So, apparently, I was an abusive mother.
I was considered high risk pregnancy at 39 years old and suffered through hyperemesis gravidarum my entire pregnancy. I worked part-time as an RN, returning to work at 9 weeks postpartum. I nursed for 18 months, willingly, to make sure my baby was getting the best care.
I attended to my daughter physically and emotionally every day. She was kept fed, bathed, clothed—and most of all LOVED. She was given and enjoyed dance classes, piano lessons, swim lessons, and swim team. She played softball, and had numerous sleepovers and parties here at home with her dearest friends.
She was homeschooled and sent to private school. I paid for her tuition by working two jobs so sh,e could be in a Christian environment. We spent countless time together doing all the girlie things she wanted to do...shopping, mani pedis, hair cuts and expensive color, and picking out a prom dress together.

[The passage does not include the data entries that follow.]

(** C2 as the code has it.  The action is matched on its first character
    only and the match is case-sensitive: [o], [w], [r] and [c] select the
    case, whatever follows them; every other first character, the capital
    letters and the NUL of an empty string included, is the error of the
    [default] label, raised before anything is done. *)
Theorem dispatch_on_first_char_case_sensitive
    (k : kernel) (action : string) (args : list mxArray) (s : state) :
  let prhs := mxChar action :: args in
  let c := first_char action in
  (c = "o"%char -> mexFunction k prhs s = registered (case_open k prhs s)) /\
  (c = "w"%char -> mexFunction k prhs s = registered (case_write k prhs s)) /\
  (c = "r"%char -> mexFunction k prhs s = registered (case_read k prhs s)) /\
  (c = "c"%char -> mexFunction k prhs s = registered (case_close k prhs s)) /\
  (c <> "o"%char -> c <> "w"%char -> c <> "r"%char -> c <> "c"%char ->
   mexFunction k prhs s = (Throw msg_action, s)).
Proof.
  intros prhs c. unfold prhs. rewrite mexFunction_case. fold c. fold prhs.
  repeat split.
  - by intros ->.
  - by intros ->.
  - by intros ->.
  - by intros ->.
  - intros Ho Hw Hr Hc.
    apply Ascii.eqb_neq in Ho, Hw, Hr, Hc. by rewrite Ho, Hw, Hr, Hc.
Qed.

Lemma dispatch_on_first_char_case_sensitive_witness :
  mexFunction three_ports [mxChar "oops"] initial =
    registered (case_open three_ports [mxChar "oops"] initial) /\
  mexFunction three_ports [mxChar "x"] initial = (Throw msg_action, initial).
Proof.
  split.
  - by apply (dispatch_on_first_char_case_sensitive three_ports "oops" [] initial).
  - apply (dispatch_on_first_char_case_sensitive three_ports "x" [] initial);
      discriminate.
Defined.

(** C2 read without regard to case fails: [Open] starts with a capital O and is not
    taken for [open]. *)
Lemma uppercase_action_is_rejected :
  first_char "Open" = "O"%char /\
  mexFunction three_ports [mxChar "Open"] initial = (Throw msg_action, initial) /\
  mexFunction three_ports [mxChar "Open"] initial <>
    registered (case_open three_ports [mxChar "Open"] initial).
Proof.
  split; [reflexivity|]. split; [reflexivity|].
  vm_compute. discriminate.
Qed.

(** C1 at the input that shows the defect: after [ppMEG('open',
    '/dev/parport1')], a call [ppMEG('open')] in which every system call
    succeeds opens the three default ports and leaves the manager in
    single-port mode with slot 0 as the write target; a following
    [ppMEG('read')] returns one value. *)
Theorem open_all_after_open_address_stays_single_port :
  let s1 :=
    (mexFunction three_ports [mxChar "open"; mxChar "/dev/parport1"] initial).2 in
  let r := mexFunction three_ports [mxChar "open"] s1 in
  r.1 = Ret [] /\
  map (fun e => (e.1, ret e.2)) (since s1 r.2) =
    [(sys_ioctl 3 PPRELEASE, 0); (sys_close 3, 0);
     (sys_open "/dev/parport0", 3); (sys_ioctl 3 PPCLAIM, 0);
     (sys_open "/dev/parport1", 4); (sys_ioctl 4 PPCLAIM, 0);
     (sys_open "/dev/parport4", 5); (sys_ioctl 5 PPCLAIM, 0)] /\
  pports r.2 = [3; 4; 5] /\
  use_multiple_ports r.2 = 0 /\ multi_port_mode r.2 = false /\
  writing_port_idx r.2 = 0 /\
  (mexFunction three_ports [mxChar "read"] r.2).1 = Ret [0].
Proof. vm_compute. repeat split. Qed.

Section NotOpened.

Variable k : kernel.
(** * 99-backend-exercise: the User Service and the public API gateway

    A shallow embedding of [user_service.py] and [public_api.py].

    Handlers are functions from the request (and, for the User Service, the
    state of the [users] table) to an outcome: either the call of
    [write_json] that ends the handler, or the exception that escapes it.
    The Python builtins and the two libraries the handlers lean on
    ([sqlite3] and [requests]) are modelled next to the code that calls
    them, each with the rule of the library it stands for. *)

From Stdlib Require Import ZArith List String Ascii Bool Lia.
From Stdlib Require Import Sorting.Sorted Sorting.Permutation.
Import ListNotations.

Set Warnings "-register-all".

Local Open Scope string_scope.
Local Open Scope Z_scope.

(* ================================================================= *)
(** ** Python values, exceptions and builtins *)

Module Py.

(** The exception classes that the handlers can meet. *)
Inductive exn : Type :=
| TypeError
| ValueError
| OverflowError
| KeyError
| AttributeError
| IndexError
| ProgrammingError      (* sqlite3.ProgrammingError *)
| DatabaseError         (* sqlite3.DatabaseError and its other subclasses *)
| MissingArgumentError  (* tornado.web.MissingArgumentError *)
| RequestException.     (* requests: transport failure or a body that is not JSON *)

(** A computation that returns or raises. *)
Inductive res (A : Type) : Type :=
| Ok (a : A)
| Raise (e : exn).
Arguments Ok {A} a.
Arguments Raise {A} e.

Definition bind {A B : Type} (m : res A) (k : A -> res B) : res B :=
  match m with
  | Ok a => k a
  | Raise e => Raise e
  end.

Notation "'let*' x ':=' m 'in' k" := (bind m (fun x => k))
  (at level 10, x name, m at level 100, k at level 200).
Notation "'let*' ' p ':=' m 'in' k" := (bind m (fun x => match x with p => k end))
  (at level 10, p pattern, m at level 100, k at level 200).

Fixpoint mapM {A B : Type} (f : A -> res B) (l : list A) : res (list B) :=
  match l with
  | [] => Ok []
  | x :: t =>
      let* y := f x in
      let* ys := mapM f t in
      Ok (y :: ys)
  end.

(** A float is a finite dyadic number [m * 2^e], a NaN or an infinity:
    every IEEE double is one of these, and [int()] needs no more. *)
Inductive pyfloat : Type :=
| Finite (m e : Z)
| NaN
| Inf (negative : bool).

(** The values [json.loads] produces, which are also the values the
    handlers pass around.  A dict keeps its items in insertion order; a
    tuple is written as a list. *)
Inductive value : Type :=
| VNone
| VBool (b : bool)
| VInt (n : Z)
| VFloat (f : pyfloat)
| VStr (s : string)
| VList (l : list value)
| VDict (items : list (string * value)).

Fixpoint lookup (k : string) (items : list (string * value)) : option value :=
  match items with
  | [] => None
  | (k', v) :: t => if String.eqb k k' then Some v else lookup k t
  end.

(** [d.get(k)]: the value, or [None] when the key is absent; an object
    that is not a dict has no such method. *)
Definition dict_get (d : value) (k : string) : res value :=
  match d with
  | VDict items =>
      match lookup k items with
      | Some v => Ok v
      | None => Ok VNone
      end
  | _ => Raise AttributeError
  end.

(** [row[k]] with a string key. *)
Definition subscript (row : value) (k : string) : res value :=
  match row with
  | VDict items =>
      match lookup k items with
      | Some v => Ok v
      | None => Raise KeyError
      end
  | _ => Raise TypeError
  end.

Definition chars (s : string) : list value :=
  map (fun c => VStr (String c EmptyString)) (list_ascii_of_string s).

(** The items of [for x in v] and of [v] used as a sequence: a string
    gives its characters, a dict its keys. *)
Definition iterate (v : value) : res (list value) :=
  match v with
  | VList l => Ok l
  | VStr s => Ok (chars s)
  | VDict items => Ok (map (fun kv => VStr (fst kv)) items)
  | _ => Raise TypeError
  end.

(** Only lists and dicts among these values cannot be hashed. *)
Definition hashable (v : value) : bool :=
  match v with
  | VList _ | VDict _ => false
  | _ => true
  end.

(** [v in {s1, s2, ...}] for a set of strings: the value is hashed first. *)
Definition in_str_set (v : value) (set : list string) : res bool :=
  match v with
  | VList _ | VDict _ => Raise TypeError
  | VStr s => Ok (existsb (String.eqb s) set)
  | _ => Ok false
  end.

(** *** [int()] *)

Definition is_space (c : ascii) : bool :=
  let n := nat_of_ascii c in
  ((9 <=? n) && (n <=? 13) || (28 <=? n) && (n <=? 32))%nat.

We talked and talked for hours and hours. I was there for her when boyfriends treated her shabbily and a best girlfriend betrayed her.
Over the years, I sat with her at many psychiatric appointments when she had profound depression and anxiety because she wanted me there.
I know I wasn't a perfect mom. No one is. But I loved and cared for my daughter—always—to the best of my ability.
Now, she is “Trans” and she has rewritten her entire upbringing—and recast me as the villain.
Apparently, I was abusive.
How can any parent survive this post-modern tragedy?
Being a mom was my favorite thing. It was the one thing in my life I felt pretty good about was my relationships with my boys. I feel I have not only lost my son, but a large part of myself has been cut out. I think only those of us who have experienced this can know the depth of the pain. ♥️ You are not alone.
This is very sad. For what it is worth, adult children who struggle with depression, anxiety and other mental health issues can also rewrite their childhood and cast parents as the evil cause. This, unfortunately, happens more frequently than people know. It really is an epidemic. Often, bad therapists are a major cause, trans issue or not.